Face à cette loi, Éléonore Pattery dit n’avoir trouvé « aucune pétition officielle ». Alors, elle l’a créée.
« Cette pétition est née d’une protestation personnelle. Ne trouvant pas de pétition officielle, je l’ai donc créée et signée. Elle est devenue collective, puis un mouvement social. Un mouvement qui a le mérite d’exister, de vivre, d’être entendu. »
L’engrenage est fulgurant : 500 000 signatures en 48 heures, un million en quatre jours. Le seuil réglementaire pour déclencher un débat à l’Assemblée nationale – 500 000 signatures réparties dans au moins 30 départements – est pulvérisé. Le président de la commission des lois a promis un examen à la rentrée, et la présidente de l’Assemblée, Yaël Braun-Pivet, a évoqué une possible inscription à l’ordre du jour de septembre.
« Je vous demande de l’abroger »
Dans sa lettre, la jeune femme étrille le texte et ses défenseurs.
« Je maintiens ce que j’ai écrit dans la pétition : je vous demande de l’abroger. Si les arguments majeurs en sa faveur se résument à “faire comme les voisins” ou à dire que ”de toute façon on mange du Nutella“ [en référence à l’arguement de la députée macroniste Anne Genetet pour défendre la loi Duplomb, NDLR], alors cela en dit long. »
Elle y voit un symptôme d’un mal plus vaste : le mépris du vivant, la logique de court terme, l’abandon du débat démocratique.
« Cette pétition est, selon moi, bien plus qu’une simple demande d’abrogation de loi. Elle est une porte d’entrée vers la matérialisation d’un mécontentement global. Que vous soyez d’accord ou non avec ce qu’elle contient, nous pouvons au moins reconnaître ensemble que le monde va mal. Il est temps de retirer nos œillères et de regarder – vraiment – autour de nous. »
Au-delà de la loi elle-même, Éléonore Pattery plaide pour une réappropriation du savoir et de l’action.
« Informez-vous, éduquez-vous. Si l’État ne le fait pas, faites-le vous-mêmes. Vous êtes les maîtres à bord de vos vies. »
Une mobilisation sans égérie
Dans un contexte de défiance généralisée, ce succès repose moins sur une stratégie de communication que sur une sincérité brute.

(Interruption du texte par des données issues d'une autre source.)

(** Result: status, session, plaintext buffer and [*pt_len]. *)
Definition session_open (s : option session_t) (rec : option buffer) (pt_out : option buffer) (pt_cap : Z)
    (pt_len : option Z) : M (session_status_t * option session_t * option buffer * option Z) :=
  match s, rec, pt_out, pt_len with
  | Some s0, Some r, Some p, Some _ =>
    let rec_len := blen (buf_bytes r) in
    let writable := if pt_cap <? SESSION_MAX_PLAINTEXT_BYTES then pt_cap else SESSION_MAX_PLAINTEXT_BYTES in
    if ranges_overlap (buf_addr r) rec_len (buf_addr p) writable
    then mret (SESSION_ERR_INVALID_ARG, s, pt_out, pt_len) else
    if negb (bool_decide (ss_state s0 = SESSION_STATE_ACTIVE))
    then mret (SESSION_ERR_UNEXPECTED_STATE, s, pt_out, pt_len) else
    let stop state why o := let '(st, s1) := terminate s0 state why in mret (st, Some s1, Some (buf_set p o), pt_len) in
    age ← session_age_ms s0;
    if sl_reject_after_ms (ss_limits s0) <=? age then stop SESSION_STATE_EXPIRED SESSION_ERR_EXPIRED (buf_bytes p) else
    if (rec_len <? SESSION_MIN_RECORD_BYTES) || (SESSION_MAX_RECORD_BYTES <? rec_len)
       || negb (bz (byte_at (buf_bytes r) 0) =? SESSION_RECORD_TYPE)
    then stop SESSION_STATE_FAILED SESSION_ERR_MALFORMED (buf_bytes p) else
    let body := rec_len - SESSION_OVERHEAD_BYTES in
    if pt_cap <? body then mret (SESSION_ERR_INVALID_ARG, s, pt_out, pt_len) else
    let seq := load_be64 (zdrop 1 (buf_bytes r)) in
    if seq <? ss_recv_seq s0 then stop SESSION_STATE_FAILED SESSION_ERR_REPLAY (buf_bytes p) else
    if ss_recv_seq s0 <? seq then stop SESSION_STATE_FAILED SESSION_ERR_OUT_OF_ORDER (buf_bytes p) else
    if sl_reject_after_messages (ss_limits s0) <=? seq
    then stop SESSION_STATE_FAILED SESSION_ERR_LIMIT (buf_bytes p) else
    let nonce := build_nonce seq in
    let ad := build_ad (ss_handshake_id s0) (ss_recv_dir s0) seq in
    let wiped l := poke 0 (zeros body) l in
    match aead_decrypt (zdrop SESSION_HEADER_BYTES (buf_bytes r)) ad nonce (key_block_at s0 RECV_KEY_OFFSET) with
    | None => stop SESSION_STATE_FAILED SESSION_ERR_AUTH (wiped (buf_bytes p))
    | Some m =>
      if negb (blen m =? body) then stop SESSION_STATE_FAILED SESSION_ERR_AUTH (wiped (buf_bytes p)) else
      let p1 := poke 0 m (buf_bytes p) in
      let content_len := load_be16 p1 in
      if body - SESSION_CONTENT_LEN_BYTES <? content_len
      then stop SESSION_STATE_FAILED SESSION_ERR_MALFORMED (wiped p1) else
      let pad_len := body - SESSION_CONTENT_LEN_BYTES - content_len in
      if negb (pad_len =? 0)
         && negb (bool_decide (peek (SESSION_CONTENT_LEN_BYTES + content_len) pad_len p1 = zeros pad_len))
      then stop SESSION_STATE_FAILED SESSION_ERR_MALFORMED (wiped p1) else
      let p2 := if content_len =? 0 then p1 else poke 0 (peek SESSION_CONTENT_LEN_BYTES content_len p1) p1 in
      let p3 := poke content_len (zeros (body - content_len)) p2 in
      let s1 := ss_set_recv_seq s0 (u64 (seq + 1)) in
      let s2 := if bool_decide (ss_role s1 = HANDSHAKE_ROLE_INITIATOR) then ss_set_confirmed s1 true else s1 in
      mret (SESSION_OK, Some s2, Some (buf_set p p3), Some content_len)
    end
  | _, _, _, _ => mret (SESSION_ERR_INVALID_ARG, s, pt_out, pt_len)
  end.

Definition session_is_peer_confirmed (s : option session_t) : bool :=
  match s with
  | None => false
  | Some s => bool_decide (ss_state s = SESSION_STATE_ACTIVE) && ss_peer_confirmed s
  end.

Definition session_rekey_due (s : option session_t) : M bool :=
  match s with
  | None => mret true
  | Some s =>
    if negb (bool_decide (ss_state s = SESSION_STATE_ACTIVE)) then mret true else
    if (sl_rekey_after_messages (ss_limits s) <=? ss_send_seq s)
       || (sl_rekey_after_messages (ss_limits s) <=? ss_recv_seq s) then mret true else
    age ← session_age_ms s;
    mret (sl_rekey_after_ms (ss_limits s) <=? age)
  end.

« Porter un combat ne devrait jamais reposer sur les épaules d’une seule personne. C’est une responsabilité collective : celle de protéger nos droits et nos intérêts. »
Elle refuse de devenir porte-parole.
« Comme vous, j’ai une vie, un travail, des études, une famille. Avant de vouloir la paix dans le monde, je dois d’abord préserver ma propre paix intérieure, pour pouvoir continuer à défendre d’autres causes à mon échelle. »
Elle conclut en confiant qu’elle aurait aimé écrire une pétition pour chacune des causes qui l’animent : « le respect des droits humains, la lutte contre le racisme, le sexisme, l’homophobie, les inégalités sociales, l’inaction climatique, l’abus de pouvoir. » Avant d’ajouter, sobrement : « Continuez à mettre en lumière les causes, non plus le messager. »
Rien ne dit cependant que la pétition permettra l’abrogation de la loi. Mais elle a mis le pouvoir face à une partie de la société ne veut plus être tenue à l’écart. Dans une époque où l’on dit souvent les citoyens résignés, une voix comme celle d’Éléonore Pattery rappelle que l’indignation peut encore produire de la politique.